At 90, he’ll be the oldest living alumnus to enter the new athletic hall of fame, representing the class of 1939.
Upon learning of his selection a few weeks ago, my dad questioned why he was singled out, his self-deprecating humor on full display.
“Why did they pick me?” he asked no one in particular. “They probably couldn’t find anyone else from my era who is still alive.”
Maybe there’s a ring of truth to that. But longevity aside, co- athletic director John Amidon said the selection committee was impressed by his athletic career at OHS, where he was a catcher on the baseball team, lettering all three years, a single-wing blocking quarterback and punter on the football team and a two-year starter in basketball. The 1938 football team was the first to go undefeated in OHS history, capturing the Southwest Washington Championship.
His athletic career didn’t end in high school. He went on to become a two-year varsity catcher on the Washington State College baseball team and captain of the college swim team, performing as a diver and sprinter. He sandwiched his athletic pursuits between part-time jobs to pay for a college education that culminated in a doctorate in veterinary medicine in 1944.

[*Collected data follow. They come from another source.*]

(** ** Records *)

(** An array element is overwritten by a copy of [r]. *)
Definition store (buf : option (list eeprom_table_record)) (i : Z) (r : eeprom_table_record) :
    M bad_pages (list eeprom_table_record) :=
  l ← require buf;
  _ ← require (l !! Z.to_nat i);
  mret (<[Z.to_nat i := r]> l).

Definition amdgv_umc_update_eeprom_rom_data (r : eeprom_table_record) : M bad_pages Z :=
  d ← data_of;
  ret ← amdgv_umc_update_bp_buff RomBps (u32 (rom_count (rom_data d) + 1));
  if negb (ret =? 0) then mret AMDGV_FAILURE else
  d ← data_of;
  l ← store (rom_bps (rom_data d)) (rom_count (rom_data d)) r;
  _ ← upd_data (fun d => d <| rom_data := (rom_data d) <| rom_bps := Some l |> <| rom_count := rom_count (rom_data d) + 1 |> |>);
  mret 0.

Fixpoint ram_loop (recs : list eeprom_table_record) : M bad_pages unit :=
  match recs with
  | [] => mret tt
  | r :: recs =>
      d ← data_of;
      l ← store (bps d) (count d) r;
      _ ← upd_data (fun d => d <| bps := Some l |> <| count := count d + 1 |>);
      _ ← amdgv_umc_insert_sorted_bad_page (retired_page r);
      ram_loop recs
  end.

(** The records of the pages that [r] stands for; a count that is not positive
    is an error. *)
Definition pages_of (r : eeprom_table_record) : option (list eeprom_table_record) :=
  match eeprom_record_to_pages with
  | None => Some [r]
  | Some f =>
      match f r with
      | Some ((_ :: _) as ps) => Some (map (fun p => r <| retired_page := p |>) ps)
      | _ => None
      end
  end.

(** The page numbers are written to an array of 16. *)
Definition amdgv_umc_update_eeprom_ram_data (r : eeprom_table_record) : M bad_pages Z :=
  match pages_of r with
  | None => mret AMDGV_FAILURE
  | Some recs =>
      _ ← demand (Z.of_nat (length recs) <=? 16);
      d ← data_of;
      ret ← amdgv_umc_update_bp_buff Bps (u32 (count d + Z.of_nat (length recs)));
      if negb (ret =? 0) then mret AMDGV_FAILURE else
      _ ← ram_loop recs;
      mret 0
  end.

(** Whether the record is skipped, and the record, whose page is normalised. *)
Definition amdgv_umc_check_invalid_bp (r : eeprom_table_record) (from_eeprom : bool) :
    M bad_pages (bool * eeprom_table_record) :=
  if from_eeprom && (ts r =? 0) then mret (true, r) else
  let r := if from_eeprom then
             match eeprom_record_to_soc_pa with
             | None => r
             | Some f => r <| retired_page := if eeprom_version =? EEPROM_TABLE_VER_V3
                                              then set_nps_to_pa (f r) (get_nps_from_pa (retired_page r)) else f r |>
             end
           else r in
  if negb (total_fb_avail =? 0) &&
     (MBYTES_TO_BYTES total_fb_avail <=? u64 (Z.shiftl (plain (retired_page r)) AMDGV_GPU_PAGE_SHIFT))
  then mret (true, r) else
  if negb from_eeprom || is_pmfw_managed_eeprom then
    d ← data_of;
    l ← (if rom_count (rom_data d) =? 0 then mret [] else require (rom_bps (rom_data d)));
    _ ← demand (rom_count (rom_data d) <=? Z.of_nat (length l));
    mret (existsb (fun x => plain (retired_page x) =? plain (retired_page r)) (take (Z.to_nat (rom_count (rom_data d))) l), r)
  else mret (false, r).

Fixpoint add_loop (recs : list eeprom_table_record) (mode : Z) (from_eeprom : bool) : M bad_pages Z :=
  match recs with
  | [] => mret 0
  | r :: recs =>
      d ← data_of;
      if max_record_num <=? count d then mret AMDGV_FAILURE else
      '(skip, r) ← amdgv_umc_check_invalid_bp r from_eeprom;
      if (skip : bool) then add_loop recs mode from_eeprom else
      let r := if is_pmfw_managed_eeprom || negb from_eeprom && (eeprom_version =? EEPROM_TABLE_VER_V3)
               then r <| retired_page := set_nps_to_pa (retired_page r) mode |> else r in
      ret ← amdgv_umc_update_eeprom_rom_data r;
      if negb (ret =? 0) then mret ret else
      d ← data_of;
      if plain (last_retired_pfn d) =? plain (retired_page r) then add_loop recs mode from_eeprom else
      _ ← upd_data (fun d => d <| last_retired_pfn := retired_page r |>);
      ret ← amdgv_umc_update_eeprom_ram_data r;
      if negb (ret =? 0) then mret ret else add_loop recs mode from_eeprom
  end.

(** [recs]: the array and the number of its elements, [None] for NULL. *)
Definition amdgv_umc_add_bad_pages (recs : option (list eeprom_table_record)) (from_eeprom : bool) : M bad_pages Z :=
  data ← gets eh_data;
  mode ← gets nps;
  if skip_bad_page_ops then mret 0 else
  match recs, data with
  | Some ((_ :: _) as recs), Some _ =>
      if has_nps_mode then
        match mode with None => mret 0 | Some n => add_loop recs n from_eeprom end
      else add_loop recs AMDGV_MEMORY_PARTITION_MODE_UNKNOWN from_eeprom
  | _, _ => mret 0
  end.

(** A new error is put behind the [cnt] errors of this query; the new count. *)
Definition amdgv_umc_fill_error_record (cnt err_address page channel_index umc_inst : Z) : M bad_pages Z :=
  ret ← amdgv_umc_update_bp_buff ErrAddr (u32 cnt);
  if negb (ret =? 0) then mret cnt else
  if max_record_num <=? cnt then mret cnt else
  now ← oss oss_get_time_stamp;
  s ← gets id;
  l ← store (err_addr s) cnt
    (mk_rec err_address (Z.shiftr page AMDGV_GPU_PAGE_SHIFT) (utc_to_eeprom_format now) 2 0 (u8 channel_index) (u8 umc_inst));
  _ ← modify (fun s => s <| err_addr := Some l |>);
  mret (cnt + 1).

(** ** Queries *)

Definition amdgv_umc_badpages_count_read : M bad_pages Z :=
  gets (fun s => match eh_data s with None => 0 | Some d => count d end).

(** The record is written only when there is one of this index. *)
Definition amdgv_umc_get_badpages_record (index : Z) : M bad_pages (Z * option eeprom_table_record) :=
  data ← gets eh_data;
  match data with
  | None => mret (0, None)
  | Some d =>
      if negb (count d =? 0) && (index <? count d) then
        l ← require (bps d); r ← require (l !! Z.to_nat index); mret (0, Some r)
      else mret (if count d <=? index then AMDGV_FAILURE else 0, None)
  end.

(** [struct ras_badpage]: a page with whether it is reserved (0), will be (1)
    or could not be (2). *)
Record ras_badpage := mk_badpage { bp : Z; bp_size : Z; bp_flags : Z }.

Definition badpage_of (d : ras_err_handler_data) (i : nat) (r : eeprom_table_record) : M bad_pages ras_badpage :=
  if last_reserved d <=? Z.of_nat i then mret (mk_badpage (u32 (retired_page r)) AMDGV_GPU_PAGE_SIZE 1) else
  l ← require (bps_mem d);
  m ← require (l !! i);
  mret (mk_badpage (u32 (retired_page r)) AMDGV_GPU_PAGE_SIZE (match m with None => 2 | Some _ => 0 end)).

Fixpoint read_loop (d : ras_err_handler_data) (n i : nat) : M bad_pages (list ras_badpage) :=
  match n with
  | O => mret []
  | S n =>
      l ← require (bps d); r ← require (l !! i);
      x ← badpage_of d i r;
      xs ← read_loop d n (S i);
      mret (x :: xs)
  end.

(** The result array is the caller's to free. *)
Definition amdgv_umc_badpages_read : M bad_pages (Z * option (list ras_badpage)) :=
  data ← gets eh_data;
  match data with
  | None => mret (0, None)
  | Some d =>
      if count d =? 0 then mret (0, None) else
      ok ← oss oss_alloc;
      if negb ok then mret (AMDGV_FAILURE, None) else
      l ← read_loop d (Z.to_nat (count d)) 0;
      mret (0, Some l)
  end.

Definition amdgv_umc_check_bad_page (addr : Z) : M bad_pages bool :=
  data ← gets eh_data;
  match data with
  | None => mret false
  | Some d =>
      let xgmi_offset := u64 (phy_node_id * node_segment_size) in
      let local_addr := if (1 <? phy_nodes_num) && (xgmi_offset <=? addr) then addr - xgmi_offset else addr in
      let page_addr := Z.shiftr local_addr AMDGV_GPU_PAGE_SHIFT in
      l ← (if count d =? 0 then mret [] else require (bps d));
      _ ← demand (count d <=? Z.of_nat (length l));
      mret (existsb (fun r => page_addr =? retired_page r) (take (Z.to_nat (count d)) l))
  end.

Definition amdgv_umc_is_bp_in_range (err_addr offset size : Z) : bool :=
  let err_addr_begin := Z.land err_addr (u64 (Z.lnot (AMDGV_GPU_PAGE_SIZE - 1))) in
  let err_addr_end := Z.lor err_addr_begin (AMDGV_GPU_PAGE_SIZE - 1) in
  (offset <=? err_addr_begin) && (err_addr_end <? u64 (offset + size)).

(** The address of a page frame. *)
Definition page_to_addr (pfn : Z) : Z := u64 (Z.shiftl pfn AMDGV_GPU_PAGE_SHIFT).

Definition amdgv_umc_check_bad_pages_in_range (fb_offset size : Z) : M bad_pages bool :=
  data ← gets eh_data;
  match data with
  | None => mret false
  | Some d =>
      match sorted_bps d with
      | None => mret false
      | Some l =>
          _ ← demand (sorted_bp_count d <=? Z.of_nat (length l));
          mret (existsb (fun p => amdgv_umc_is_bp_in_range (page_to_addr p) fb_offset size)
                  (take (Z.to_nat (sorted_bp_count d)) l))
      end
  end.

(** ** Sorting *)

(** [n] pairs from position [j] on are put in order. *)
Fixpoint bubble_inner (n j : nat) (l : list Z) : option (list Z) :=
  match n with
  | O => Some l
  | S n =>
      x ← l !! j; y ← l !! S j;
      bubble_inner n (S j) (if y <? x then <[S j := x]> (<[j := y]> l) else l)
  end.

Fixpoint bubble_outer (n : nat) (l : list Z) : option (list Z) :=
  match n with
  | O => Some l
  | S n' => l ← bubble_inner n 0 l; bubble_outer n' l
  end.

(** [u]: the index of the last element kept. *)
Fixpoint unique_loop (n i u : nat) (l : list Z) : option (nat * list Z) :=
  match n with
  | O => Some (u, l)
  | S n =>
      x ← l !! i; y ← l !! u;
      if x =? y then unique_loop n (S i) u l
      else _ ← l !! S u; unique_loop n (S i) (S u) (<[S u := x]> l)
  end.

(** The number of different offsets, and the array. *)
Definition amdgv_umc_sort_bp_offsets (l : list Z) : option (Z * list Z) :=
  if (length l <=? 1)%nat then Some (AMDGV_FAILURE, l) else
  l ← bubble_outer (length l - 1) l;
  '(u, l) ← unique_loop (length l - 1) 1 0 l;
  Some (Z.of_nat u + 1, l).

(** The array of offsets, the caller's to free. *)
Definition amdgv_umc_fetch_and_sort_bps : M bad_pages (Z * option (list Z)) :=
  d ← data_of;
  ok ← oss oss_alloc;
  if negb ok then mret (AMDGV_FAILURE, None) else
  l ← (if count d =? 0 then mret [] else require (bps d));
  _ ← demand (count d <=? Z.of_nat (length l));
  '(_, l) ← require (amdgv_umc_sort_bp_offsets (map (fun r => page_to_addr (retired_page r)) (take (Z.to_nat (count d)) l)));
  mret (0, Some l).

(** ** Loading and unloading *)

Definition amdgv_umc_init_sorted_bad_pages : M bad_pages Z :=
  data ← gets eh_data;
  match data with
  | None => mret AMDGV_FAILURE
  | Some d =>
      ok ← oss oss_alloc;
      _ ← upd_data (fun d => d <| sorted_bps_cap := bps_cap d |>
            <| sorted_bps := if ok : bool then Some (replicate (Z.to_nat (bps_cap d)) 0) else None |>);
      if negb ok then mret AMDGV_FAILURE else
      _ ← upd_data (fun d => d <| sorted_bp_count := 0 |>); mret 0
  end.

Definition amdgv_umc_cleanup_sorted_bad_pages : M bad_pages unit :=
  data ← gets eh_data;
  match data with
  | None => mret tt
  | Some d =>
      _ ← when (has_sorted d) (oss oss_free);
      upd_data (fun d => d <| sorted_bps := None |> <| sorted_bp_count := 0 |> <| sorted_bps_cap := 0 |>)
  end.

Definition is_some {A} (o : option A) : bool := match o with Some _ => true | None => false end.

Back in high school, chores on the family’s Lilly Road farm – there were 10 Jersey cows to milk and 1,000 white leghorn laying hens to tend to – always came before sports.
“I was late many times for games, sitting on the bench at first, but always in the lineup soon,” Dad recalled in memoirs he put to ink in 2004.
His memoirs are filled with interesting sports anecdotes about people, not individual accomplishments or memorable games. A couple come to mind:
My dad’s high school coach in all three sports was the legendary Chick Rockey, who coached and taught at Olympia High School from 1925-60. The high school gymnasium is named after him, and he is an odds-on favorite to be included in a future class inducted into the high school’s hall of fame.
When a scrawny sophomore turned out for baseball in 1937, Rockey said something to him that was a source of motivation: “Dodge, I’ve seen some real ballplayers come out of Lacey, but you are certainly not on the list.”
“Coach Chick Rockey’s comment changed my life,” my dad said. “I wasn’t receptive to being called a failure in athletics.”
As a young teenager, dad had a memorable encounter with Ira “Pete” Flagstead, a 13-year Major League Baseball player and friend of my grandfather’s. Living in Olympia, Flagstead was bedridden with cancer, far removed from his glory years on the diamond where he was a lifetime .290 hitter and most valuable player for the Boston Red Sox in 1925.
“In his bedroom, with my dad, he gave me his catcher’s mitt,” my dad recalled. “From then on, I was a catcher.”
Flagstead started his baseball career as a catcher, but when he reached the big leagues with the Detroit Tigers in 1917, he was converted to an outfielder.
Much to my dismay, my father’s athletic prowess didn’t pass directly to me. My baseball and football careers were over at age 14, and my basketball was limited to city league play as a teen and later as an adult. However, my love of sports was, and is, just as strong as my father’s.
Some of my fondest childhood memories are of lazy summer afternoons holed up in the attic of our Shelton home, poring over my dad’s high school and college annuals that were stored in a locker. I pulled them out countless times to flip through the pages, marveling at the photos of this dark-haired, handsome guy in a leather football helmet with no face mask or a baggy wool baseball uniform, a bat or catcher’s mitt in his hand.
As a little boy, I remember watching this larger-than-life figure play city league basketball with his Shelton buddies and later joined him on the hardwood for basketball pickup games at the Olympia YMCA. I was the skinny, bespectacled 13-year-old with not a lot of game, and he was the 41-year-old ex-athlete who played city league basketball until he was 45. He’d poke a finger in my stomach to distract me when I shot. It must have been an old defensive trick he learned in high school.
I’m not sure why it took Olympia High School – the oldest high school in the area – so long to create an athletic hall of fame. But we’re not complaining. In fact, we can’t wait for Saturday night.
Also going in to the OHS Athletic Hall of Fame are Marvin “Bud” Ward (class of 1932), Carol (Berntsen) Hudson, (class of 1956), Dean Halvorson (class of 1964), Robin Marshall (class of 1979), Carolyn (Carlson) Accimus (class of 1983) and Coach Bob Dunn (1970s-80s).